Focus automated checks on changed lines only rather than the entire file to avoid generating noise from pre-existing issues that are not part of the current review. Weight risk scores using file change frequency from version control history since files changed often are more likely to contain bugs. Group review comments by severity so reviewers can address critical issues first.

When to Use It?

Use Cases

Automate code quality checks on pull request diffs to catch issues before human review. Score change risk for large pull requests to prioritize reviewer attention on high-risk areas. Generate structured review comments with inline annotations for CI pipeline integration.

Related Topics

Code review, diff analysis, static analysis, pull requests, change risk, and CI integration.

Important Notes

Requirements

Git or compatible version control system for diff generation. Python or equivalent runtime for diff parsing and analysis logic. CI platform integration for automated comment posting on pull requests.

Usage Recommendations

Do: scope automated checks to changed lines to keep feedback relevant and actionable. Include file change history in risk assessment since frequently modified files correlate with higher defect rates. Separate style issues from logic issues in review output for clearer prioritization.

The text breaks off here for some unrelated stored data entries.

(** * Image sorter v1.10: file-name codec, category resolution, path planning
      and conflict handling

    A shallow embedding of [フォルダ仕分けv1.10.py].  Python [str] values are
    lists of Unicode code points, [pathlib] paths are an anchor with a list
    of components, the directory tree is a finite map from paths to nodes,
    and the body of the [for f in sorted(files)] loop of [main] is a function
    on an explicit run state. *)

From Stdlib Require Import ZArith NArith List String Ascii Lia Bool.
From Stdlib Require Import DecimalNat DecimalString.
From stdpp Require Import gmap list.
Import ListNotations.

Local Open Scope N_scope.

(** ** Strings *)

(** A Python [str]: the sequence of its code points. *)
Abbreviation str := (list N).

(** An ASCII literal as a [str]. *)
Fixpoint lit (s : string) : str :=
  match s with
  | EmptyString => []
  | String a s' => N_of_ascii a :: lit s'
  end.

Definition c_us : N := 95.   (* "_" *)
Definition c_dot : N := 46.  (* "." *)
Definition c_nl : N := 10.   (* "\n" *)
Definition c_slash : N := 47.      (* "/" *)
Definition c_backslash : N := 92.  (* "\\" *)
Definition c_fullwidth_us : N := 0xFF3F.  (* "＿" *)
Definition c_middle_dot : N := 0xB7.      (* "·" *)
Definition c_katakana_dot : N := 0x30FB.  (* "・" *)

(** [str.isspace] on one character, which is also the class [\s] of [re] on
    [str] patterns. *)
Definition is_space (c : N) : bool :=
  ((9 <=? c) && (c <=? 13)) || ((28 <=? c) && (c <=? 32))
  || (c =? 0x85) || (c =? 0xA0) || (c =? 0x1680)
  || ((0x2000 <=? c) && (c <=? 0x200A))
  || (c =? 0x2028) || (c =? 0x2029) || (c =? 0x202F) || (c =? 0x205F)
  || (c =? 0x3000).
Lemma parse_response_options_tokens_witness :
  parse_response_options (Some (lit " Never, ,Sometimes ,Always,"))
  = Some (trimmed_nonempty_tokens (lit " Never, ,Sometimes ,Always,"))
  /\ trimmed_nonempty_tokens (lit " Never, ,Sometimes ,Always,")
     = [lit "Never"; lit "Sometimes"; lit "Always"].
Proof.
  split.
  - apply (parse_response_options_tokens (lit " Never, ,Sometimes ,Always,")).
    discriminate.
  - vm_compute. reflexivity.
Defined.

Lemma paths_ok_first_failure a ro w :
  paths_ok a w = true ->
  first_failure a ro w =
  if too_few_options ro then
    Some (Exn ValueError (lit "You must provide at least 2 response options."))
  else if negb (temperature_in_range (arg_temperature a)) then
    Some (Exn ValueError (lit "Temperature must be between 0.0 and 2.0"))
  else None.
Proof.
  unfold paths_ok, first_failure. intros H.
  apply andb_prop in H as [H H3]. apply andb_prop in H as [H1 H2].
  rewrite H1, H2. simpl.
  destruct (truthy_str (dirname (arg_output a))); simpl in *; [|done].
  by rewrite H3.
Qed.

(** Whenever some check fails, [cli] exits with status 1 after one line on
    standard error, whatever the delegate is. *)
Lemma failure_exits a w :
  first_failure a (parse_response_options (arg_response_options a)) w <> None ->
  exists line,
    forall d, cli d (CommandRun a) w = (SysExit 1, with_stderr_line w line).
Proof.
  intros H.
  destruct (first_failure a (parse_response_options (arg_response_options a)) w)
    as [e|] eqn:E; [|done].
  eexists. intros d. by apply cli_run_failure.
Qed.

(** C6 (amended).  When the response options parse to a list of two
    labels or fewer, [cli] exits with status 1 after one line on standard
    error and the outcome does not depend on the delegate, which is not
    constructed; when the three path checks pass, that line is the input
    error about response options.  When the list has more than two
    labels, this check passes: with the path checks passing and the
    temperature in range, [cli] goes on to construct the delegate with
    that list. *)
Theorem few_options_rejected a w l :
  parse_response_options (arg_response_options a) = Some l ->
  ((length l <= 2)%nat ->
   (exists line,
       forall d, cli d (CommandRun a) w = (SysExit 1, with_stderr_line w line))
   /\ (paths_ok a w = true ->
       forall d,
         cli d (CommandRun a) w =
         (SysExit 1,
          with_stderr_line w
            (lit "Input Error: You must provide at least 2 response options."))))
  /\ ((2 < length l)%nat ->
      too_few_options (Some l) = false
      /\ (paths_ok a w = true ->
          temperature_in_range (arg_temperature a) = true ->
          forall d,
            cli d (CommandRun a) w =
            (responder <- try_except
                 (SurveyResponder d (config_of a (Some l))) run_except ;;
             run_write d responder (arg_output a)) w)).
Proof.
  intros Hl. split.
  - intros Hlen.
    assert (Hfew : too_few_options (Some l) = true).
    { simpl. apply Z.leb_le. lia. }
    split.
    + apply failure_exits. rewrite Hl. unfold first_failure.
      rewrite Hfew.
      repeat match goal with |- context [if ?b then _ else _] => destruct b end;
        done.
    + intros Hp d.
      rewrite (cli_run_failure d a w
                 (Exn ValueError
                    (lit "You must provide at least 2 response options.")));
        [done|].
      rewrite Hl, paths_ok_first_failure by done. by rewrite Hfew.
  - intros Hlen.
    assert (Hfew : too_few_options (Some l) = false).
    { simpl. apply Z.leb_gt. lia. }
    split; [done|].
    intros Hp Ht d. rewrite cli_run_valid; rewrite Hl; [done|].
    rewrite paths_ok_first_failure by done. by rewrite Hfew, Ht.
Qed.
(** The receive loop takes every inbound frame, does nothing with it, and
    ends with the disconnect. *)
Lemma receive_loop_run (ws : WebSocket) (frames : list string) :
  forall w, receive_loop ws frames w
            = (Raise (Exn WebSocketDisconnect ""), grow w (map (Received ws) frames)).
Proof.
  induction frames as [|s rest IH]; intros w; simpl.
  - unfold raise. rewrite grow_nil. reflexivity.
  - unfold bind, record.
    change {| active_connections := active_connections w;
              trace := (trace w ++ [Received ws s])%list |}
      with (grow w [Received ws s]).
    rewrite IH, grow_grow. reflexivity.
Qed.

Lemma list_remove_last (ws : WebSocket) (l : list WebSocket) :
  ~ In ws l -> list_remove ws (l ++ [ws]) = l.
Proof.
  induction l as [|x l IH]; intros Hn; simpl.
  - rewrite Nat.eqb_refl. reflexivity.
  - assert (Hx : x <> ws) by (intros ->; apply Hn; left; reflexivity).
    apply Nat.eqb_neq in Hx. rewrite Hx, IH; [reflexivity|].
    intros H. apply Hn. right. exact H.
Qed.

Lemma registered_last (ws : WebSocket) (l : list WebSocket) :
  existsb (Nat.eqb ws) (l ++ [ws]) = true.
Proof.
  rewrite existsb_app. simpl. rewrite Nat.eqb_refl, orb_true_r. reflexivity.
Qed.

(** The registry never lists a socket twice: [connect] of a socket that is
    not registered and [disconnect] keep it so. *)
Lemma connect_NoDup (ws : WebSocket) (w : World) :
  NoDup (active_connections w) -> ~ In ws (active_connections w) ->
  NoDup (active_connections (snd (connect ws w))).
Proof.
  intros Hnd Hn. simpl. apply NoDup_app; [exact Hnd | repeat constructor; intros [] |].
  intros x Hx [<-|[]]. exact (Hn Hx).
Qed.

Lemma list_remove_incl (ws x : WebSocket) (l : list WebSocket) :
  In x (list_remove ws l) -> In x l.
Proof.
  induction l as [|y l IH]; simpl; [tauto|].
  destruct (Nat.eqb y ws); simpl; [tauto|].
  intros [H|H]; [left; exact H | right; exact (IH H)].
Qed.

Lemma disconnect_NoDup (ws : WebSocket) (w : World) :
  NoDup (active_connections w) ->
  NoDup (active_connections (snd (disconnect ws w))).
Proof.
  intros Hnd. unfold disconnect.
  destruct (existsb _ _); simpl; [|exact Hnd].
  induction Hnd as [|y l Hy Hnd IH]; simpl; [constructor|].
  destruct (Nat.eqb y ws); [exact Hnd|].
  constructor; [|exact IH]. intros H. apply Hy. exact (list_remove_incl _ _ _ H).
Qed.

End Endpoints.

Lemma failed_attempted (c : WebSocket) (m : json) (tr : list Effect) :
  In (SendFailed c m) tr -> In c (attempted tr).
Proof.
  induction tr as [|e tr IH]; simpl; [tauto|].
  intros [->|H]; [left; reflexivity|].
  destruct e; simpl; auto.
Qed.

(** * The broadcast registry *)

(** C2, as amended: the failing connection is not pruned.  For every
    broadcast call, a send failure on one connection does not abort delivery
    to the others: the call returns, a send is attempted on every registered
    connection in registry order, and every registered connection whose
    socket accepts is sent the message.  The call leaves the registry as it
    was, so a connection whose send failed is still registered afterwards. *)
Theorem broadcast_survives_send_failure
    (E : Environment) (message : json) (w : World) :
  exists sends,
    broadcast E message w = (Ok tt, grow w (Broadcast message :: sends))
    /\ attempted sends = active_connections w
    /\ calls sends = []
    /\ (forall c, In c (active_connections w) -> accepts E c ->
                  In (Sent c message) sends)
    /\ (forall c, In (SendFailed c message) sends ->
                  In c (active_connections (snd (broadcast E message w)))).
Proof.
  exists (deliver E (trace w ++ [Broadcast message]) (active_connections w) message).
  rewrite broadcast_run. split; [reflexivity|].
  split; [apply deliver_attempted|]. split; [apply deliver_calls|]. split.
  - intros c Hin Hacc. apply deliver_sent; assumption.
  - intros c Hf. simpl.
    rewrite <- (deliver_attempted E (active_connections w) message
                  (trace w ++ [Broadcast message])).
    exact (failed_attempted _ _ _ Hf).
Qed.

Don't: block merges on style-only findings which frustrates developers and slows delivery. Generate review comments without clear remediation guidance which leaves authors unsure how to fix the issue. Run full repository analysis on every pull request which wastes compute and produces irrelevant findings.

Limitations

Automated diff analysis detects surface-level patterns but cannot evaluate business logic correctness or architectural appropriateness. Risk scoring models depend on historical data quality and may not reflect current codebase risk accurately. Review comment generation cannot replace human judgement for complex design decisions and trade-off evaluations.